Collected data
----

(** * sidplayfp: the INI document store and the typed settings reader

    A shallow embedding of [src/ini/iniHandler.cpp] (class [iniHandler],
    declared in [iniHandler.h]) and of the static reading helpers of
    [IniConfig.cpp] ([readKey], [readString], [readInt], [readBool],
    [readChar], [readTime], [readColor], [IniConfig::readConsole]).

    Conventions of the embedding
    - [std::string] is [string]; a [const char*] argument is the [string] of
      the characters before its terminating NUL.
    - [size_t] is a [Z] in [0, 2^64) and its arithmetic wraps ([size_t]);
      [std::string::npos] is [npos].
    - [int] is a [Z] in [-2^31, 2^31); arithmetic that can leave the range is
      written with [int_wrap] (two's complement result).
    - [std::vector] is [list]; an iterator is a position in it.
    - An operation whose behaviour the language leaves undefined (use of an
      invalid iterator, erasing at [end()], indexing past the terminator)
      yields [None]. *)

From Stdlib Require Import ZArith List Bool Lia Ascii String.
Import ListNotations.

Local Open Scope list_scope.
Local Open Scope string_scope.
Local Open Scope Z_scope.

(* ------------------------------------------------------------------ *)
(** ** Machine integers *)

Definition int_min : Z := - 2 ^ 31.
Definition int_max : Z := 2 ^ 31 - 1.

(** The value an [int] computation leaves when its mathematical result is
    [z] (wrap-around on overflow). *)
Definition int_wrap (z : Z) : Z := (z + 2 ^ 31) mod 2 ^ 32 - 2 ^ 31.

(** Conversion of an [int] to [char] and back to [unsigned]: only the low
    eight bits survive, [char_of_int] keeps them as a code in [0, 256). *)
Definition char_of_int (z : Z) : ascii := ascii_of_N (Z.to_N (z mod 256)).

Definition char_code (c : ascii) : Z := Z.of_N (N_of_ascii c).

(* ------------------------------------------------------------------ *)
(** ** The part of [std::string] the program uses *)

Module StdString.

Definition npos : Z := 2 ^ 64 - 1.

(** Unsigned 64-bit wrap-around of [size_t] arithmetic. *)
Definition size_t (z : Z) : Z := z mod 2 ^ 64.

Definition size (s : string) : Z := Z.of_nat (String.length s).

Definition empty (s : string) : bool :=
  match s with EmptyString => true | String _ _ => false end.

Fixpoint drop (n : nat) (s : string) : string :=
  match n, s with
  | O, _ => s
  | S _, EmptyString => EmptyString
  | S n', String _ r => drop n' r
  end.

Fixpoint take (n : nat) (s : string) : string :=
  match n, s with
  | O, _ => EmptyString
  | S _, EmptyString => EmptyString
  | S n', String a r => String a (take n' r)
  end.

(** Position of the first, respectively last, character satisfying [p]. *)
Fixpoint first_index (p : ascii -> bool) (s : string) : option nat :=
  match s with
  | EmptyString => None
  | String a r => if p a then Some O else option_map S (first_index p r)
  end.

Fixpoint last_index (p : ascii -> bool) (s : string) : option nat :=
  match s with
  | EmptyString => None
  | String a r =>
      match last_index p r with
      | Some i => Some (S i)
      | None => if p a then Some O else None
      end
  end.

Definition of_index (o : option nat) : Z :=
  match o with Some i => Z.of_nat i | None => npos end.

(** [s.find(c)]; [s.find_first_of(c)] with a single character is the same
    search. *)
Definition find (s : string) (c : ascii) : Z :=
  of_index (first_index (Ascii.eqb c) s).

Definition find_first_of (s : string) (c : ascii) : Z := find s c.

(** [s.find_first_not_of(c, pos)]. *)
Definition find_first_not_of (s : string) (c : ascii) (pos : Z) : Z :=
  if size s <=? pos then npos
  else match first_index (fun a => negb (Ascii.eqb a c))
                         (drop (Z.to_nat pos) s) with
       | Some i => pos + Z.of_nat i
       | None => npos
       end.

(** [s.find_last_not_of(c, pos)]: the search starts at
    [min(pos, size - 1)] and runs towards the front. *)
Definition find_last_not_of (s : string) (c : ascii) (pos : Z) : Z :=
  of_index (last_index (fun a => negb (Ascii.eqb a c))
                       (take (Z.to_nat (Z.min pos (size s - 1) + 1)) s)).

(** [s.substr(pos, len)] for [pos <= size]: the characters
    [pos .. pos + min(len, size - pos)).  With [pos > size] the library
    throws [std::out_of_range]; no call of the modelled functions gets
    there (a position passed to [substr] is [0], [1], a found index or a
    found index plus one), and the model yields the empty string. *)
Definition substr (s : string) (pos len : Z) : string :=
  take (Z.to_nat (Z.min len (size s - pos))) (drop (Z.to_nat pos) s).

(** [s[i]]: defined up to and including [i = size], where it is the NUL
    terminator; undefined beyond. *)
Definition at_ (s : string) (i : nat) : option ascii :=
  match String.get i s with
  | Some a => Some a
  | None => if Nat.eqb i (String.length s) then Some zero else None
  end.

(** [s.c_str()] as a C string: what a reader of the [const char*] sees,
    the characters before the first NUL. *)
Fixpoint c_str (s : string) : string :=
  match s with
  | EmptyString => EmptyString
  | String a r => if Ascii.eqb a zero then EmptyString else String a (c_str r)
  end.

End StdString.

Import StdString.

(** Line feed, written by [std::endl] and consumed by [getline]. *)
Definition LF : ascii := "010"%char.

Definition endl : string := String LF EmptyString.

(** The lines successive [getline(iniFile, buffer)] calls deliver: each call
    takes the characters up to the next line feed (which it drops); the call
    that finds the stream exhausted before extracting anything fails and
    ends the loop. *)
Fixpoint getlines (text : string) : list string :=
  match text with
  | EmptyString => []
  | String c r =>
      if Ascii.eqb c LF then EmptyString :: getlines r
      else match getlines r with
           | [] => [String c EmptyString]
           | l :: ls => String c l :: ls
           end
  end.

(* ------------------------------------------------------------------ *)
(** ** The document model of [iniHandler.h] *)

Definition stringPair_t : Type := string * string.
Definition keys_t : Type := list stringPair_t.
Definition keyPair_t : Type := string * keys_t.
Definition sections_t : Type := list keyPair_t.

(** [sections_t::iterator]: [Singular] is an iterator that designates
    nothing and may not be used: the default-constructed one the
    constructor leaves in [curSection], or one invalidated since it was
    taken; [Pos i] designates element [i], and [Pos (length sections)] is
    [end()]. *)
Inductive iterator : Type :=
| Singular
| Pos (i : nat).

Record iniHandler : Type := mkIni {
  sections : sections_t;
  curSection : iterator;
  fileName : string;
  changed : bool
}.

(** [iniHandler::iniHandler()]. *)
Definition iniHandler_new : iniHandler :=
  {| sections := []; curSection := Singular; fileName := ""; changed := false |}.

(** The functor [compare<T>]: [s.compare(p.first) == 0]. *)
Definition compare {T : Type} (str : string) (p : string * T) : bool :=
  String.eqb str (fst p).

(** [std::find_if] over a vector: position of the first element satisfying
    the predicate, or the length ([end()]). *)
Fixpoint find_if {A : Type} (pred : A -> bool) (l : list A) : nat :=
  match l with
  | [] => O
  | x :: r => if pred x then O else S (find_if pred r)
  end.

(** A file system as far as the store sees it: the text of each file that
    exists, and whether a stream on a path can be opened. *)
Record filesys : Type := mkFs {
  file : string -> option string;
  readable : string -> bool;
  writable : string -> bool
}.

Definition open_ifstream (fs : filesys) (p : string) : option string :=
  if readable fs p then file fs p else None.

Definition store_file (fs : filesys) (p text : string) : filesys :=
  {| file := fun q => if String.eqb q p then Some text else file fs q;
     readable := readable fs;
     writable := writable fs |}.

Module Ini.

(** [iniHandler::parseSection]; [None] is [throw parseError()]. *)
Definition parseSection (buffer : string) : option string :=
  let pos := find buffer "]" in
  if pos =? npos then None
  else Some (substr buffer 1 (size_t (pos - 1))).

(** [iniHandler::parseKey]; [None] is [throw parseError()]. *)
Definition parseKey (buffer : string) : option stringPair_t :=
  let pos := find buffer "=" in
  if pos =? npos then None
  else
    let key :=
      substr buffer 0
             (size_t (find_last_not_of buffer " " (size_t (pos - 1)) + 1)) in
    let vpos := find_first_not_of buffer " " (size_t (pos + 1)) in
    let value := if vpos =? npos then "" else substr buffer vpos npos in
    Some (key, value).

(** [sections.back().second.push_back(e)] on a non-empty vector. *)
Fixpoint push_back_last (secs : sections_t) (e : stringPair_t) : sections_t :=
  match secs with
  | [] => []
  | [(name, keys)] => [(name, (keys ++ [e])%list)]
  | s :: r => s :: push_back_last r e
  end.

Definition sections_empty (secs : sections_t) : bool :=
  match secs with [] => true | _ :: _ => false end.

----

Assigned task. The line containing "Definition sections_empty (secs" and every line after it, up to and including the last line of the records, should be reproduced exactly, with nothing else.

Task solution.
Definition sections_empty (secs : sections_t) : bool :=
  match secs with [] => true | _ :: _ => false end.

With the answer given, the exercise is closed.